A frequently-heard variation on the freight fallacy is that no matter how much ‘household travel’ is shifted to public transport, freeways will still be needed for ‘business travel’. But Professor Russell’s findings apply just as much to general business travel as to freight: journeys for business purposes are vastly outnumbered by personal trips, and outside peak hour (when most workers are travelling to or from home) are relatively unimpeded. The more personal travel is shifted to public transport, the easier it becomes to accommodate any kind of business travel on the existing road network.

This is recognised even by those businesses surveyed above for the Scoresby EES, who when asked about passenger transport solutions overwhelmingly nominated public transport, followed by local roads:

Passenger transport solutions suggested by local business
(Scoresby Freeway Environment Effects Statement, 1997)
Scoresby Freeway3
Better public transport27
Local road improvements11
Other3
No suggestions28
Total surveyed72

(Source: Scoresby Freeway EES, Supplement G, p.39)

Another appeal is to the so-called ‘cost of traffic congestion’. Linking Melbourne claimed that congestion costs the community up to $1.8 billion per year, with 70% of this cost borne by industry and business. If this were true, the logical response would be to segregate freight from other traffic so it can avoid congestion. The least logical response would be to encourage a massive increase in commuter traffic, which holds up freight. But this is exactly what freeway building does!

The suggestion that congestion ‘costs’ vast sums of money is bunkum according to Melbourne road engineer Bill Saggers, and patently absurd in the words of leading British transport specialists:

The costs of congestion are measured from the difference in journey time under ‘ideal’ conditions and in reality….The definition [of ‘ideal’] chosen is that condition where the driver is unimpeded by any other driver, in effect where [s]he is travelling in the dead of night (say 3am)….These are patently absurd conditions….The cost of congestion is therefore an invalid concept in an urban area.

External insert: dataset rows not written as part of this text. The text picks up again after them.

Lemma page_inv_frame (id : nat) (st : Page.state) :
  page_inv st ->
  page_inv (Page.step st (Page.Frame id))
  /\ (Page.renders (Page.step st (Page.Frame id)) <= S (Page.renders st))%nat.
Proof.
  intros Hinv. pose proof Hinv as ((Hproc & Hpend & Hlt & Hupd & Hsl & Hid & HnU) & HnS).
  cbn [Page.step].
  destruct (list_find (fun f => fst f = id) (Page.frames st)) as [[i [id' cb]] |] eqn:Hfind;
    [| split; [exact Hinv | lia]].
  apply list_find_Some in Hfind as (Hlook & Hfst & _). simpl in Hfst. subst id'.
  apply list_elem_of_lookup_2 in Hlook.
  destruct st as [proc pend anim raf img frames next renders].
  unfold Page.pending in *. simpl in *. subst proc pend.
  set (frames' := filter (fun f => fst f <> id) frames).
  assert (forall f, f ∈ frames' -> f ∈ frames) as Hsub
    by (intros f Hf; now apply list_elem_of_filter in Hf).
  destruct cb.
  - pose proof (Hupd _ Hlook eq_refl) as Hanim. simpl in Hanim. subst anim.
    assert (filter (fun f => snd f = Page.UpdateProjection) frames' = []) as HU.
    { apply filter_filter_drop. intros f Hf Hs Hne. apply Hne.
      specialize (Hupd f Hf Hs). congruence. }
    assert (filter (fun f => snd f = Page.SliderFrame) frames'
            = filter (fun f => snd f = Page.SliderFrame) frames) as HS.
    { apply filter_filter_keep. intros f Hf Hs Heq. apply (Hsl f Hf Hs). congruence. }
    cbn [Page.runCallback]. unfold Page.updateProjection. simpl.
    destruct img; simpl; (split; [| lia]);
      unfold page_inv, page_core, Page.pending; simpl; fold frames';
      rewrite HU, HS;
      (repeat split; try reflexivity; try assumption;
       [ intros f Hf; now apply Hlt, Hsub
       | intros f Hf Hs; now apply Hupd; [apply Hsub |]
       | intros f Hf Hs; now apply Hsl; [apply Hsub |]
       | simpl; lia ]).
  - assert (raf = true) as ->.
    { destruct raf; [reflexivity |]. exfalso.
      assert ((id, Page.SliderFrame) ∈ filter (fun f => snd f = Page.SliderFrame) frames)
        as Hin by (apply list_elem_of_filter; tauto).
      apply length_zero_iff_nil in HnS. rewrite HnS in Hin. now apply elem_of_nil in Hin. }
    assert (filter (fun f => snd f = Page.SliderFrame) frames' = []) as HS.
    { apply filter_filter_drop. intros f Hf Hs Hne. apply Hne.
      assert (f = (id, Page.SliderFrame)) as ->; [| reflexivity].
      apply (length_le_1_same (filter (fun f => snd f = Page.SliderFrame) frames));
        [lia | |]; apply list_elem_of_filter; tauto. }
    assert (filter (fun f => snd f = Page.UpdateProjection) frames'
            = filter (fun f => snd f = Page.UpdateProjection) frames) as HU.
    { apply filter_filter_keep. intros f Hf Hs Heq.
      apply (Hsl _ Hlook eq_refl). rewrite (Hupd f Hf Hs). simpl. congruence. }
    cbn [Page.runCallback].
    set (st1 := Page.mkState false false anim true img frames' next renders).
    assert (page_core st1) as Hcore1.
    { unfold page_core, Page.pending, st1. simpl.
      repeat split; try reflexivity; try assumption.
      - intros f Hf. now apply Hlt, Hsub.
      - intros f Hf Hs. now apply Hupd; [apply Hsub |].
      - intros f Hf Hs. now apply Hsl; [apply Hsub |].
      - rewrite HU. exact HnU. }
    destruct (page_core_requestUpdate st1 Hcore1) as (Hcore2 & HS2 & _ & Hren).
    split.
    + split; [exact Hcore2 |].
      change (length (Page.pending Page.SliderFrame (Page.requestUpdate st1)) = 0%nat).
      rewrite HS2. unfold Page.pending, st1. simpl. now rewrite HS.
    + change (Page.renders (Page.requestUpdate st1) <= S renders)%nat.
      rewrite Hren. simpl. lia.
Qed.

Lemma page_inv_step (st : Page.state) (e : Page.event) :
  page_inv st ->
  page_inv (Page.step st e)
  /\ (Page.renders (Page.step st e)
      <= Page.renders st + match e with Page.Frame _ => 1 | _ => 0 end)%nat.
Proof.
  intros Hinv. destruct e as [| | | | | id].
  - destruct (page_inv_handleSliderChange st Hinv) as [H1 H2].
    split; [exact H1 | cbn [Page.step]; lia].
  - destruct (page_inv_requestUpdate (Page.set_imgComplete true st)) as [H1 H2];
      [exact Hinv |].
    split; [exact H1 | cbn [Page.step]; rewrite H2; simpl; lia].
  - split; [exact Hinv | simpl; lia].
  - split; [exact Hinv | simpl; lia].
  - destruct (page_inv_requestUpdate st Hinv) as [H1 H2].
    split; [exact H1 | cbn [Page.step]; lia].
  - destruct (page_inv_frame id st Hinv) as [H1 H2]. split; [exact H1 | lia].
Qed.

Lemma page_inv_run (events : list Page.event) :
  page_inv (Page.run events)
  /\ (Page.renders (Page.run events) <= Page.frameEvents events)%nat.
Proof.
  unfold Page.run, Page.frameEvents.
  induction events as [| e events IH] using rev_ind.
  - split; [exact page_inv_init | simpl; lia].
  - rewrite fold_left_app, flat_map_app, length_app. cbn [fold_left].
    destruct IH as [Hinv Hren].
    destruct (page_inv_step (fold_left Page.step events Page.init) e Hinv) as [H1 H2].
    split; [exact H1 |]. destruct e; simpl in *; lia.
Qed.

Lemma frames_by_callback (l : list (nat * Page.callback)) :
  length l
  = (length (filter (fun f => snd f = Page.UpdateProjection) l)
     + length (filter (fun f => snd f = Page.SliderFrame) l))%nat.
Proof.
  induction l as [| [id cb] l IH]; [reflexivity |].
  rewrite !filter_cons. cbn [snd].
  destruct cb;
    repeat match goal with
           | |- context [decide ?P] => destruct (decide P)
           end; try discriminate; try congruence; simpl; lia.
Qed.

(** X21. Updates are coalesced.  After any sequence of slider inputs,
    image loads, resizes and animation frames: [isProcessing] and
    [pendingUpdate] are false (the rendering is synchronous, so the deferred
    path of [requestUpdate] is never taken); at most one frame that runs
    [updateProjection] is requested, and its handle is [animationFrameId]; a
    frame of [handleSliderChange] is requested exactly while [rafPending] is
    set; at most two frames are requested in all; and [render] has been
    called at most once per animation frame run. *)
Theorem page_updates_coalesced (events : list Page.event) :
  let st := Page.run events in
  Page.isProcessing st = false
  /\ Page.pendingUpdate st = false
  /\ (length (Page.pending Page.UpdateProjection st) <= 1)%nat
  /\ (forall f, f ∈ Page.pending Page.UpdateProjection st ->
                Page.animationFrameId st = Some (fst f))
  /\ length (Page.pending Page.SliderFrame st)
     = (if Page.rafPending st then 1 else 0)%nat
  /\ (length (Page.frames st) <= 2)%nat
  /\ (Page.renders st <= Page.frameEvents events)%nat.
Proof.
  intros st.
  destruct (page_inv_run events) as [((Hproc & Hpend & _ & Hupd & _ & _ & HnU) & HnS) Hren].
  fold st in Hproc, Hpend, Hupd, HnU, HnS, Hren.
  repeat split; try assumption.
  - intros f [Hs Hf]%list_elem_of_filter. now apply Hupd.
  - rewrite frames_by_callback. unfold Page.pending in HnU, HnS.
    rewrite HnS. destruct (Page.rafPending st); lia.
Qed.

—M.J. Mogridge, Transport Studies Group, University College London, 1990

I have to say I cannot endorse statements of the form congestion costs the economy £15 billion a year, updated from time to time by inflation, implying an annual dividend of £1000 waiting to be distributed to each family. This is a convenient, consensual fiction. It is calculated by comparing the time spent in traffic now, with the reduced time that would apply if the same volume of traffic was all travelling at free flow speed, and then giving all these notional time savings the same cash value that we currently apply to the odd minutes saved by transport improvements. This is a pure, internally inconsistent, notion that can never exist in the real world. (If all traffic travelled at free flow speed, we can be quite certain that there would be more of it, at least part of the time saved would be spent on further travel, and further changes would be triggered whose value is an unexplored quantity). It is a precise answer to a phantom question.

—P.B. Goodwin, Professor of Transport Policy, University College London, 1997

If congestion imposes such a high cost on freight, why did so many truck drivers in the 1980s drive around the Westgate Bridge, increasing their travel distance and congestion, to avoid a toll of $1.80? And why is King Street still designated by Melbourne City Council as a major freight route, despite the fact it runs parallel to CityLink? So much for the economic benefits to freight!

In the words of Fred Kent, president of the Project for Public Spaces in the US, congestion is healthy. It means something is going on.